Which of the lines below contain the string "unit"? Copy each one.

(Beginning of Available data)

Lemma returns_when (c : bool) (body : M E unit) :
  returns body -> returns (when c body).
Proof. intros H. unfold when. destruct c; [exact H | apply returns_ret]. Qed.

Lemma returns_forEach {A : Type} (xs : list A) (body : A -> M E unit) :
  (forall x, returns (body x)) -> returns (forEach xs body).
Proof.
  intros H. induction xs as [|x xs IH]; simpl.
  - apply returns_ret.
  - apply returns_bind; [apply H | intros _; exact IH].
Qed.

(** An appending computation keeps what the array held. *)
Lemma emits_keeps {A : Type} (Q : E -> Prop) (m : M E A) (x : E)
      (s : list E) :
  emits Q m -> In x s -> In x (snd (m s)).
Proof.
  intros H Hin. destruct (H s) as (xs & -> & _). apply in_or_app. now left.
Qed.

Lemma leaves_push (x : E) : leaves x (push x).
Proof. intros s. simpl. apply in_or_app. right. now left. Qed.

Lemma leaves_bind_l {A B : Type} (Q : E -> Prop) (x : E) (m : M E A)
      (k : A -> M E B) :
  leaves x m -> (forall a, emits Q (k a)) -> leaves x (bind m k).
Proof.
  intros Hm Hk s. unfold bind. specialize (Hm s).
  destruct (m s) as [[a | e] s']; simpl in *; [|exact Hm].
  now apply (emits_keeps Q).
Qed.

Lemma leaves_bind_r {A B : Type} (x : E) (m : M E A) (k : A -> M E B) :
  returns m -> (forall a, leaves x (k a)) -> leaves x (bind m k).
Proof.
  intros Hm Hk s. unfold bind. destruct (Hm s) as [a Ha].
  destruct (m s) as [[a' | e] s']; simpl in Ha; [|discriminate].
  apply Hk.
Qed.

Lemma leaves_forEach {A : Type} (Q : E -> Prop) (x : E) (xs : list A)
      (body : A -> M E unit) (a : A) :
  In a xs ->
  (forall y, returns (body y)) -> (forall y, emits Q (body y)) ->
  leaves x (body a) -> leaves x (forEach xs body).
Proof.
  intros Hin Hr He Ha. induction xs as [|y xs IH]; [contradiction|].
  simpl. destruct Hin as [-> | Hin].
  - apply (leaves_bind_l Q); [exact Ha|].
    intros _. apply emits_forEach. intros; apply He.
  - apply leaves_bind_r; [apply Hr | intros _; now apply IH].
Qed.

End Returns.

Ltac returns_step :=
  match goal with
  | |- Run.returns (Eff.bind _ _) => apply returns_bind; [|intros]
  | |- Run.returns (Eff.try_catch _ _) => apply returns_try_catch; intros
  | |- Run.returns (Eff.forEach _ _) => apply returns_forEach; intros
  | |- Run.returns (Eff.when _ _) => apply returns_when
  | |- Run.returns (Eff.ret _) => apply returns_ret
  | |- Run.returns (Eff.push _) => apply returns_push
  | |- Run.returns Eff.get => apply returns_get
  | |- Run.returns (Eff.console_warn _) => apply returns_console_warn
  | |- Run.returns (if ?c then _ else _) => destruct c
  | |- Run.returns (match ?c with Some _ => _ | None => _ end) => destruct c
  end.

(* ================================================================== *)
(** * The stylesheet extractor: nothing is lost, nothing is misplaced *)

Section StylesheetCoverage.
Import Eff Run Postcss CSSAnalyzer.

Variable parse : string -> string -> Outcome Root.
Variable parseSelector : string -> Outcome (list SelNode).
Variable toString : Node -> string.
Variable checker : BaselineChecker.t.

Lemma checkFeature_returns (featureId : string) (node : Node)
      (filePath type : string) :
  returns (checkFeature toString checker featureId node filePath type).
Proof. unfold checkFeature. repeat returns_step. Qed.

Lemma analyzeDeclaration_returns (decl : Node) (filePath : string) :
  returns (analyzeDeclaration toString checker decl filePath).
Proof.
  unfold analyzeDeclaration, analyzeValue.
  repeat first [apply checkFeature_returns | returns_step].
Qed.

Lemma analyzeSelector_returns (rule : Node) (filePath : string) :
  returns (analyzeSelector parseSelector toString checker rule filePath).
Proof. unfold analyzeSelector. repeat returns_step. Qed.

Lemma analyzeAtRule_returns (atRule : Node) (filePath : string) :
  returns (analyzeAtRule toString checker atRule filePath).
Proof.
  unfold analyzeAtRule, analyzeMediaQuery, analyzeSupportsQuery.
  repeat first [apply checkFeature_returns | returns_step].
Qed.

Lemma analyzeRoot_returns (root : Root) (filePath : string) :
  returns (analyzeRoot parseSelector toString checker root filePath).
Proof.
  unfold analyzeRoot.
  repeat first [ apply analyzeDeclaration_returns
               | apply analyzeSelector_returns
               | apply analyzeAtRule_returns
               | returns_step ].
Qed.

(** Each piece of the extractor only appends. *)
Lemma checkFeature_appends (featureId : string) (node : Node)
      (filePath type : string) :
  emits (fun _ => True)
        (checkFeature toString checker featureId node filePath type).
Proof.
  unfold checkFeature.
  destruct (BaselineChecker.baseline _); [now apply emits_push | apply emits_ret].
Qed.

(End of Available data)

### [Output of the exercise]
Lemma returns_when (c : bool) (body : M E unit) :
Lemma returns_forEach {A : Type} (xs : list A) (body : A -> M E unit) :
      (body : A -> M E unit) (a : A) :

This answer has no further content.